Дедушка не любил много рассказывать про войну. Но главным, что во время войны с ним произошло, было знакомство с моей бабушкой. Когда война началась, ей не было и 16 лет, жила бабушка в то время в Кисловодске, училась в школе. В 17 лет она начала работать в госпитале простой медсестрой, госпиталь был фронтовым. Ей приходилось работать с тяжелобольными молодыми ребятами, многие из которых умирали, но многих удалось спасти. Среди них был и мой дедушка. Они познакомились и подружились, но во время войны их пути разошлись.

После войны бабушка переехала в Москву, поступила в медицинский институт. Дедушка очень долго ее искал, так как по предыдущему адресу в Кисловодске она уже не жила.
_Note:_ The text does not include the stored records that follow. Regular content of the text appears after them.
Definition send (w : Write) : Async unit :=
  query w.1 (λ s, (withAggregates s (w.2 (aggregates s)), tt)).

(** The event counters of a daily row: every column but the two revenue
    totals.  [countersLe r r'] says none of them is smaller in [r']. *)
Definition countersLe (r r' : DailyRow) : Prop :=
  (orders_created r ≤ orders_created r')%Z ∧
  (orders_confirmed r ≤ orders_confirmed r')%Z ∧
  (orders_cancelled r ≤ orders_cancelled r')%Z ∧
  (orders_shipped r ≤ orders_shipped r')%Z ∧
  (payment_success_count r ≤ payment_success_count r')%Z ∧
  (payment_failure_count r ≤ payment_failure_count r')%Z.

(** Rows stay and their event counters do not decrease, in the three
    aggregate tables. *)
Definition countersGrow (a a' : Aggregates) : Prop :=
  (∀ d r, daily_metrics a !! d = Some r →
     ∃ r', daily_metrics a' !! d = Some r' ∧ countersLe r r') ∧
  (∀ b r, hourly_order_counts a !! b = Some r →
     ∃ r', hourly_order_counts a' !! b = Some r' ∧
           (order_count r ≤ order_count r')%Z) ∧
  (∀ p r, product_metrics a !! p = Some r →
     ∃ r', product_metrics a' !! p = Some r' ∧
           (product_order_count r ≤ product_order_count r')%Z).

(** ** More sample events *)

Definition orderCancelled3 : Event :=
  {| type := "order.cancelled"; orderId := 3; userId := Some 10;
     data := Some {| totalAmount := Some 5998; items := None |} |}.

Definition paymentFailed6 : Event :=
  {| type := "payment.failed"; orderId := 6; userId := Some 10; data := None |}.

(** ** The Kafka consumer's life cycle *)

(** The topic names of the shared schema package, as INTERFACES.md lists
    them. *)
Module TOPICS.
Definition ORDER_EVENTS := "order.events".
Definition PAYMENT_EVENTS := "payment.events".
End TOPICS.

(** A call on the kafkajs consumer; [Run] carries the [eachMessage]
    callback it is given. *)
Inductive ConsumerCall :=
  | Connect
  | Subscribe (topic : string)
  | Run (callback : Message → Async unit)
  | Disconnect.

(** The module state of the consumer: the [isRunning] flag and the calls
    made on the kafkajs consumer, oldest first.  [refuseAfter = Some n]
    makes the call after the next [n] ones be rejected, once. *)
Record Client := {
  isRunning : bool;
  calls : list ConsumerCall;
  refuseAfter : option nat
}.

Definition Kafka (A : Type) : Type := Client → Client * Completion A.

#[global] Instance Kafka_ret : MRet Kafka := λ A a k, (k, Return a).

#[global] Instance Kafka_bind : MBind Kafka := λ A B f m k,
  match m k with
  | (k', Return a) => f a k'
  | (k', Throw) => (k', Throw)
  end.

(** [await consumer.connect()] and the like. *)
Definition consumerCall (call : ConsumerCall) : Kafka unit := λ k,
  match refuseAfter k with
  | Some O =>
      ({| isRunning := isRunning k; calls := calls k ++ [call];
          refuseAfter := None |}, Throw)
  | ra =>
      ({| isRunning := isRunning k; calls := calls k ++ [call];
          refuseAfter := pred <$> ra |}, Return tt)
  end.

Definition setRunning (b : bool) : Kafka unit := λ k,
  ({| isRunning := b; calls := calls k; refuseAfter := refuseAfter k |}, Return tt).

Definition startConsumer (validateEvent : ParsedEvent → option Event)
    (messageHandler : Event → option string → Async bool) : Kafka unit := λ k,
  if isRunning k then (k, Return tt)
  else
    (consumerCall Connect;;
     consumerCall (Subscribe TOPICS.ORDER_EVENTS);;
     consumerCall (Subscribe TOPICS.PAYMENT_EVENTS);;
     setRunning true;;
     consumerCall (Run (eachMessage validateEvent messageHandler))) k.

Definition stopConsumer : Kafka unit := λ k,
  if isRunning k then (consumerCall Disconnect;; setRunning false) k
  else (k, Return tt).

Definition getHealthStatus (k : Client) : string :=
  if isRunning k then "connected" else "disconnected".

(** ** The read side: all-time totals *)

(** COALESCE(SUM(column), 0) over [daily_metrics], read back with
    [parseInt]. *)
Definition sumColumn (column : DailyRow → Z) (m : gmap Z DailyRow) : Z :=
  map_fold (λ _ r acc, column r + acc) 0 m.

(** The four counts [getConversion] returns when its query succeeds.  Its
    [conversionRates], computed from them in floating point, are not part
    of this record. *)
Record ConversionCounts := {
  created : Z;
  confirmed : Z;
  shipped : Z;
  cancelled : Z
}.

Definition getConversionCounts (s : Store) : ConversionCounts :=
  let m := daily_metrics (aggregates s) in
  {| created := sumColumn orders_created m;
     confirmed := sumColumn orders_confirmed m;
     shipped := sumColumn orders_shipped m;
     cancelled := sumColumn orders_cancelled m |}.

(** [totalOrders] and [ordersByStatus] of [getOverview], when its queries
    succeed; the other fields of the overview are formatted or divided in
    floating point and are not part of this record. *)
Record OverviewOrders := {
  totalOrders : Z;
  ordersByStatus : ConversionCounts
}.

Definition getOverviewOrders (s : Store) : OverviewOrders :=
  let m := daily_metrics (aggregates s) in
  let totalOrders := sumColumn orders_created m in
  {| totalOrders := totalOrders;
     ordersByStatus :=
       {| created := totalOrders - sumColumn orders_confirmed m
                     - sumColumn orders_cancelled m;
          confirmed := sumColumn orders_confirmed m - sumColumn orders_shipped m;
          shipped := sumColumn orders_shipped m;
          cancelled := sumColumn orders_cancelled m |} |}.

(** The [limit] of the top products route: [parsed] is the outcome of
    [parseInt(req.query.limit, 10)], with [None] for NaN. *)
Definition topProductsLimit (parsed : option Z) : Z :=
  let limit :=
    match parsed with
    | Some v => if decide (v = 0) then 10 else v
    | None => 10
    end in
  let limit := if decide (limit < 1) then 1 else limit in
  if decide (limit > 50) then 50 else limit.

(** ** db.js: running the migrations *)

(** [s.endsWith(suffix)]. *)
Definition endsWith (s suffix : string) : Prop :=
  String.list_ascii_of_string suffix `suffix_of` String.list_ascii_of_string s.

#[global] Instance endsWith_dec (s suffix : string) : Decision (endsWith s suffix).
Proof. unfold endsWith. apply _. Defined.

(** The order of [Array.prototype.sort] without comparator, on file names:
    code unit by code unit. *)
Definition nameLe (a b : string) : Prop := String.leb a b = true.

#[global] Instance nameLe_dec : RelDecision nameLe.
Proof. intros a b. unfold nameLe. apply _. Defined.

Section Migrations.

(** Whether reading or executing a migration file fails. *)
Variable rejects : string → bool.

(** The loop over [sqlFiles]: the files attempted, in order, and how the
    loop ended. *)
Fixpoint executeAll (sqlFiles : list string) : list string * Completion unit :=
  match sqlFiles with
  | [] => ([], Return tt)
  | file :: rest =>
      if rejects file then ([file], Throw)
      else let '(attempted, r) := executeAll rest in (file :: attempted, r)
  end.

(** [readdir] is the outcome of [fs.readdir(migrationsDir)], [None] when
    it fails. *)
Definition runMigrations (readdir : option (list string))
    : list string * Completion unit :=
  match readdir with
  | None => ([], Throw)
  | Some files =>
      let sqlFiles := merge_sort nameLe (filter (λ f, endsWith f ".sql") files) in
      executeAll sqlFiles
  end.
Когда он наконец ее нашел в 1947 году, они больше не расставались. Бабушка рассказывала, что когда они наконец встретились после войны, дедушка мало изменился, только отрастил усы. И когда он спросил ее после свидания, встретятся ли они еще раз, бабушка сказала: «Да, конечно, только, пожалуйста, без усов». Дедушка усы сбрил и больше никогда не отращивал. Вскоре они поженились и прожили счастливо почти 40 лет.

«Не добили благодаря фельдшерской сумке»

Мой прадед вернулся с войны. Его звали Павел Васильевич, он ушел на фронт из деревни Сызрань под Куйбышевом (Самара). Не имея медицинского образования, стал отрядным фельдшером. Через несколько месяцев его матери пришла похоронка — «погиб и захоронен в братской могиле под городом Холмы». Похоронка до сих пор хранится в нашей семье.

Но мой прадед выжил. На поле боя его не добили благодаря фельдшерской сумке с красным крестом. После госпиталя для пленных его отправили в концлагерь. По его словам, там он пользовался особым статусом из-за медицинских навыков. Он лечил заключенных и даже немецких солдат.

На счету Павла Васильевича три побега из плена, последний из которых был удачным. В 1943-м он с приятелем сбежал из лагеря где-то в Западной Германии, возвращался через Европу, в Польше долго воевал в партизанском отряде.

Вернулся домой он только в 1945 году. Потомственный рыбак, прадед стал председателем рыболовецкого колхоза и одним из уважаемых жителей деревни. Он прожил долгую жизнь и успел увидеть своего правнука. Правнука, которого назвали в честь него.